PROBLEM TO SOLVE:
Every line of the data that contains the string "What" must be copied.

PROVIDED DATA:
· · · · · · ·

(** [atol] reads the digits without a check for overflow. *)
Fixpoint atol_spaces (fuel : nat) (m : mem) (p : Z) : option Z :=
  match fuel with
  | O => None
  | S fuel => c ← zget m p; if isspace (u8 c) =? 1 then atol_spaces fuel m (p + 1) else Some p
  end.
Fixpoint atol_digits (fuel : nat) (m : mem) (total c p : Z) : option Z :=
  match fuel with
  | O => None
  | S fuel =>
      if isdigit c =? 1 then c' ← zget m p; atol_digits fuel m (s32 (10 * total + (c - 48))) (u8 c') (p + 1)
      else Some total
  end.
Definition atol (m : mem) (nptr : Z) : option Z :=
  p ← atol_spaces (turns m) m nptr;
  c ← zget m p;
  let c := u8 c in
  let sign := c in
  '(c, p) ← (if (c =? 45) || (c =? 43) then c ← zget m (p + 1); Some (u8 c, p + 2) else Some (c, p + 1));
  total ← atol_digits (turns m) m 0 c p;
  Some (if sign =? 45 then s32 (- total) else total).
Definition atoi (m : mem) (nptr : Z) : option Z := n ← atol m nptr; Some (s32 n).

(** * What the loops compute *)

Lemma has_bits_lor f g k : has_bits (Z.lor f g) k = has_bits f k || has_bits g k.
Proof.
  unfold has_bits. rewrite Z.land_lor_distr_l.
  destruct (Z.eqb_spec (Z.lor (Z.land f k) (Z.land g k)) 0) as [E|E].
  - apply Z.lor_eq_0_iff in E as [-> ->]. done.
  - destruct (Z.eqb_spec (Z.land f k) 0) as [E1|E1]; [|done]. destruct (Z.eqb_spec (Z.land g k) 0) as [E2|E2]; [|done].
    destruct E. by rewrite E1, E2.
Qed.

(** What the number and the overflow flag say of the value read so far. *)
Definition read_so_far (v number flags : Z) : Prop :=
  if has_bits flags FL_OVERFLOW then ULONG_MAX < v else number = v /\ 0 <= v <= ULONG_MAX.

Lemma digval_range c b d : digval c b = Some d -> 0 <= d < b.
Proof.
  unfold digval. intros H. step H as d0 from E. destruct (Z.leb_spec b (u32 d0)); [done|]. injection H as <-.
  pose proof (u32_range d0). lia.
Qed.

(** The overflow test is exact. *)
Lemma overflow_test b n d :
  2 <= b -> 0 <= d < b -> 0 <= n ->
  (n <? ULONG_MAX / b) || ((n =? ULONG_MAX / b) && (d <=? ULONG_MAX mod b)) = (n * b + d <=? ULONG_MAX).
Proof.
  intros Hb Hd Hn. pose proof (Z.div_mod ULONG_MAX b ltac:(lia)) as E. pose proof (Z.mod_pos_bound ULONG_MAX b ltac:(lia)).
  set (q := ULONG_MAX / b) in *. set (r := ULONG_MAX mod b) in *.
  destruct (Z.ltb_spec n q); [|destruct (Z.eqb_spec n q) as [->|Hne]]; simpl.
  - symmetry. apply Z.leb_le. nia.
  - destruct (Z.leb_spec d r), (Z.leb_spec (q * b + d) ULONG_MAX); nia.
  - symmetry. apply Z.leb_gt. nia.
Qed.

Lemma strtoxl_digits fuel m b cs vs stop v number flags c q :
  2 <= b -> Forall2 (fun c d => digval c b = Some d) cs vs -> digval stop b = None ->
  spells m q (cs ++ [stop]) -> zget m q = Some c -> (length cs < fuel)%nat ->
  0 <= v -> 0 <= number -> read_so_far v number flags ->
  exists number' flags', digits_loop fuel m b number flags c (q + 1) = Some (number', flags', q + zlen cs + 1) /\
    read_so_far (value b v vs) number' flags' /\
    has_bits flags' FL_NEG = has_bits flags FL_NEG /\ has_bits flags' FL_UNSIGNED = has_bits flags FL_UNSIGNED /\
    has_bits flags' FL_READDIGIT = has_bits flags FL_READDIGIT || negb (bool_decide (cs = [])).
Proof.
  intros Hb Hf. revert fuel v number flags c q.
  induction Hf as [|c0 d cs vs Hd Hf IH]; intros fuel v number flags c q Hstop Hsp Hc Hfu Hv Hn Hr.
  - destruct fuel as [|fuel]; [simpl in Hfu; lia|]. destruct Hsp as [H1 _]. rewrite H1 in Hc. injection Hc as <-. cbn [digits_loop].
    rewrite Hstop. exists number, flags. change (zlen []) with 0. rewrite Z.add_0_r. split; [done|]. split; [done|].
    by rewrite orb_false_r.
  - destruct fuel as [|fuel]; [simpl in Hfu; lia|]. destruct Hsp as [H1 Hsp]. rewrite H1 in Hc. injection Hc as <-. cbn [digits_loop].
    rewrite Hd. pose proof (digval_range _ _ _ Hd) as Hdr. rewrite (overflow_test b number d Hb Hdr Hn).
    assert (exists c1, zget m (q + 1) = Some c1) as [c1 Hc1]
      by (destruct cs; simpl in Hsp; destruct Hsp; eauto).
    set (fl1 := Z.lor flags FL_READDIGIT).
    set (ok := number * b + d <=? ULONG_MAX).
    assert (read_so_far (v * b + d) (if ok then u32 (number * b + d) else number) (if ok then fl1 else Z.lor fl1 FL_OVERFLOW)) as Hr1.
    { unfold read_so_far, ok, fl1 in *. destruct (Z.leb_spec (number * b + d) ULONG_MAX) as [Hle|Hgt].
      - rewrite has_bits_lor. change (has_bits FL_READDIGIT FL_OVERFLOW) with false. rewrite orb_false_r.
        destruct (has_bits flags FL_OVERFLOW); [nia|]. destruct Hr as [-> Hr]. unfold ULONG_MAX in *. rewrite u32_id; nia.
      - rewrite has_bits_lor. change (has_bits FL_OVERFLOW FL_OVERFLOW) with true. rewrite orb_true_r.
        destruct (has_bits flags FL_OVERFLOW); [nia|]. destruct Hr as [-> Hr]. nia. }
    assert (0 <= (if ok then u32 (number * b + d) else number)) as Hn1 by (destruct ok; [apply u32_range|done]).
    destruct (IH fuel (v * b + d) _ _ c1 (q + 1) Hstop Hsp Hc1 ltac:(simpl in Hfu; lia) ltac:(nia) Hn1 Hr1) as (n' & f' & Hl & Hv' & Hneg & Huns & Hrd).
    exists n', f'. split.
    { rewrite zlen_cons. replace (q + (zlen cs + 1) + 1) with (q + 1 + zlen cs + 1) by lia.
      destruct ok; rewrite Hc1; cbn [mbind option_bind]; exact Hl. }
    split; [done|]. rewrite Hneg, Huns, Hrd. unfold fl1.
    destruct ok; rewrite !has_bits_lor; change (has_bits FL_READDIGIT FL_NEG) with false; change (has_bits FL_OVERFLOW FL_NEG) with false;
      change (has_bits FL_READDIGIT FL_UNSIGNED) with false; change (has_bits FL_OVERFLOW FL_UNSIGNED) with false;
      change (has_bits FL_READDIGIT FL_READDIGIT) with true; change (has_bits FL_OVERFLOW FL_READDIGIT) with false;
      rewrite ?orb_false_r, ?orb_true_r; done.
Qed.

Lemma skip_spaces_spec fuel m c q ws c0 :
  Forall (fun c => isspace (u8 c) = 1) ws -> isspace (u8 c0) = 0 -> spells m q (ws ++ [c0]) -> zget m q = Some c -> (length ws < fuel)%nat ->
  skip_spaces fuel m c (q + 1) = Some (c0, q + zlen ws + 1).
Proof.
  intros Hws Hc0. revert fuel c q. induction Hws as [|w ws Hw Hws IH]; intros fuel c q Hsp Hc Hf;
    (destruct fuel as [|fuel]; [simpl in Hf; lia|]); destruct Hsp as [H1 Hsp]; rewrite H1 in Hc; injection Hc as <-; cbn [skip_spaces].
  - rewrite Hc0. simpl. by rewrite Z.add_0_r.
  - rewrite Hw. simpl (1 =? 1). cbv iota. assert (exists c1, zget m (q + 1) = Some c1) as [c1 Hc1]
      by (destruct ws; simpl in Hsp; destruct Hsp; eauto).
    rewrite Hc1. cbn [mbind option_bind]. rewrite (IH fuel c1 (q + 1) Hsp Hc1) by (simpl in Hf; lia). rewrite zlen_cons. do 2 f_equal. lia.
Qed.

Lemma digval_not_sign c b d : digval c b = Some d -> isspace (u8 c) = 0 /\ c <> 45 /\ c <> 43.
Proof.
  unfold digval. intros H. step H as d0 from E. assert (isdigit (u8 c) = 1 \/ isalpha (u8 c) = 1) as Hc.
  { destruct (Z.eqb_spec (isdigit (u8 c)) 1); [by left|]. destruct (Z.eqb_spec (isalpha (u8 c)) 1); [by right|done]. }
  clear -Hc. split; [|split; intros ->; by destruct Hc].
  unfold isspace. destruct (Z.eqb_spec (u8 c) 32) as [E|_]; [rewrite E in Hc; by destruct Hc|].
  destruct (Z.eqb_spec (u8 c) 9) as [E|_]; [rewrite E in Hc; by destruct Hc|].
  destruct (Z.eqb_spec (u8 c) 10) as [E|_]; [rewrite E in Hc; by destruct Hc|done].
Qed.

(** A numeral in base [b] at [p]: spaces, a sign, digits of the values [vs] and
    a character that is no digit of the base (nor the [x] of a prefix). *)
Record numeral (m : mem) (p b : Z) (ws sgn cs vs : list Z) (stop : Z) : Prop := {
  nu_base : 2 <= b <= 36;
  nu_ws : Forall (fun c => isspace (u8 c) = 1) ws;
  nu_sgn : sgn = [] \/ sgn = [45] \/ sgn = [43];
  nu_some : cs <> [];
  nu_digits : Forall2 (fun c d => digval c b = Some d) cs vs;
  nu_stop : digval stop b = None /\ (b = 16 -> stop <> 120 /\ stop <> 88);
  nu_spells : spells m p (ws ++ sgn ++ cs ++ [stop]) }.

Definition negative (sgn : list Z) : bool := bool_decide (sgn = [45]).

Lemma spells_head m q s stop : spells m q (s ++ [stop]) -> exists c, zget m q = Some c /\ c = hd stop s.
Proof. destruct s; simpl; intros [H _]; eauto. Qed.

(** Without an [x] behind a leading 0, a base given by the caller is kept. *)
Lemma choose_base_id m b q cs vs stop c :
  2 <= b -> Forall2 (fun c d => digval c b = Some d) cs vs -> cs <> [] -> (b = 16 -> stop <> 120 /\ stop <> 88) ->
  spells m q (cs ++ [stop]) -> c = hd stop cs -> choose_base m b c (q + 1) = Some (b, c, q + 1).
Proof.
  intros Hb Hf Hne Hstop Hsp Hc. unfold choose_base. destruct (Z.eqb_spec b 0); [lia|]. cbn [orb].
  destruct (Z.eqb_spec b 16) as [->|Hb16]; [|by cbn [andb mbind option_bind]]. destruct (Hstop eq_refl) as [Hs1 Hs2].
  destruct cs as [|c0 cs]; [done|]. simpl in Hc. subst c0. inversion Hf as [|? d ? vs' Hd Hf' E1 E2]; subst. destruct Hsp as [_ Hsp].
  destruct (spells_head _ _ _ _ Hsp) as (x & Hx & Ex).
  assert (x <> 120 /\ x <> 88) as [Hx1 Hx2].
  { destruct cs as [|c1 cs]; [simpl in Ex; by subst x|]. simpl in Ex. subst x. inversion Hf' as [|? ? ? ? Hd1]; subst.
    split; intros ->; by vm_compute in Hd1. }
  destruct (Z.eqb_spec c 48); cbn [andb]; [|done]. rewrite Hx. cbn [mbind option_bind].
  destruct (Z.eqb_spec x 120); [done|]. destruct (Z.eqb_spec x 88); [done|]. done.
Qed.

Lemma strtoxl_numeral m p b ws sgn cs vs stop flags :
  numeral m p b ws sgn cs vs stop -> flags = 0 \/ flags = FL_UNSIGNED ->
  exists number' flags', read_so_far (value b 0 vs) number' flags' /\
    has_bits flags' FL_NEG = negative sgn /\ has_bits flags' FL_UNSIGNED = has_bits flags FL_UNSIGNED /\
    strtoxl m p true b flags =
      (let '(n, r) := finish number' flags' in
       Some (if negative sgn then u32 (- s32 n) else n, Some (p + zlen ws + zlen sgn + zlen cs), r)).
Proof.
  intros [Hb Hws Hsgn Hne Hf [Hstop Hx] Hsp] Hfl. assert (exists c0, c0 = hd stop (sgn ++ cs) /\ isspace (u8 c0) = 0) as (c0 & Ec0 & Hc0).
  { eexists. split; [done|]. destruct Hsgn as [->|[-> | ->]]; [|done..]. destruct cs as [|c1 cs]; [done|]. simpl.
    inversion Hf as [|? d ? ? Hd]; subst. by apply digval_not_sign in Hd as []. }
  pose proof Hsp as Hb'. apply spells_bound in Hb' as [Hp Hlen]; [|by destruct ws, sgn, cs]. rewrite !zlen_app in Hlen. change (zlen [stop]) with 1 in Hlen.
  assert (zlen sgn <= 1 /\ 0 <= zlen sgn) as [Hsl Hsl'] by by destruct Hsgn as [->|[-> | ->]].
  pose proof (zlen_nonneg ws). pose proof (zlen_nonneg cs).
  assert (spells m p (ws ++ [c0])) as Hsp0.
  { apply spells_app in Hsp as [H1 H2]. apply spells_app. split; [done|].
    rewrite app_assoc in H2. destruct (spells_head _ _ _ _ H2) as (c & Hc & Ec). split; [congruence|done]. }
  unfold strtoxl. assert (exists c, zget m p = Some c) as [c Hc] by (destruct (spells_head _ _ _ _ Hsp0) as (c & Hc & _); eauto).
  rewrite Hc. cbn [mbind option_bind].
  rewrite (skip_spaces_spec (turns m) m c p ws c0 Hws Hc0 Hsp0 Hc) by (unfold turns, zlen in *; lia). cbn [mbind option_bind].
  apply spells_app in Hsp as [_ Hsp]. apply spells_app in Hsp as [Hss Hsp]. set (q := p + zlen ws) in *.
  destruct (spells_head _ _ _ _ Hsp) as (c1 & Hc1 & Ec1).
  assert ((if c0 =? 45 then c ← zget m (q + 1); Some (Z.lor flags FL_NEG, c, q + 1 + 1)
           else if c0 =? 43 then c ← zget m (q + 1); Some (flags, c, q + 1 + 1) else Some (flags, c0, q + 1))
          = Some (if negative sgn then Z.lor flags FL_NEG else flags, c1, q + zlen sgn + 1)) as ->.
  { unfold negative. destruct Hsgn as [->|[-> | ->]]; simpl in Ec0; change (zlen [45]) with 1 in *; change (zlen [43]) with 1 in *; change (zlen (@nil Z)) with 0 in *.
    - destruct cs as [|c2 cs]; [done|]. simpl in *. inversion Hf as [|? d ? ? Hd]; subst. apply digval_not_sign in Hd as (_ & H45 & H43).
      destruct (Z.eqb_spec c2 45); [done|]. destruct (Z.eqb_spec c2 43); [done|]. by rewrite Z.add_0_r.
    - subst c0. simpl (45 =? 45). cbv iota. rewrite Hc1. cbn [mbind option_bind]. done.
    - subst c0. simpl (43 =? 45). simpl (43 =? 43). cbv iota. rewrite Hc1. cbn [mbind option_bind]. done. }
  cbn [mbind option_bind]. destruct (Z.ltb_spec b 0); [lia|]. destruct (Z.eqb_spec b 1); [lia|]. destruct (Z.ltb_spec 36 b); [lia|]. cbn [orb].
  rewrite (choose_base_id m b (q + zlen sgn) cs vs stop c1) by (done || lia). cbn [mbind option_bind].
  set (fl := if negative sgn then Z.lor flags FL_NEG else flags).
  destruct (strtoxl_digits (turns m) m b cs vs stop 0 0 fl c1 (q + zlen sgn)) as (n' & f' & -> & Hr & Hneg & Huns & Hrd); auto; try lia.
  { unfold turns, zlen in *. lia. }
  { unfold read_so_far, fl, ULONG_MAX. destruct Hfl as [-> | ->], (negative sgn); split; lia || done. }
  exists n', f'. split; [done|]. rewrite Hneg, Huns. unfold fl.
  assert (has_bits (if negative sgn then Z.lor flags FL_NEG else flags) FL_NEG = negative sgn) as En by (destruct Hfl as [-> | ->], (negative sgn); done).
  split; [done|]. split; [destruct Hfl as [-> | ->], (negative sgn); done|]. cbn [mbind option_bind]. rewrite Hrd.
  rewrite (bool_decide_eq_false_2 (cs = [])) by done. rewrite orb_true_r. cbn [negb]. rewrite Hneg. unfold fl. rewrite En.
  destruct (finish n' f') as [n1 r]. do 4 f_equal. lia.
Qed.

· · · · · · ·

RESULT OF THE TASK:
(** * What the loops compute *)
(** What the number and the overflow flag say of the value read so far. *)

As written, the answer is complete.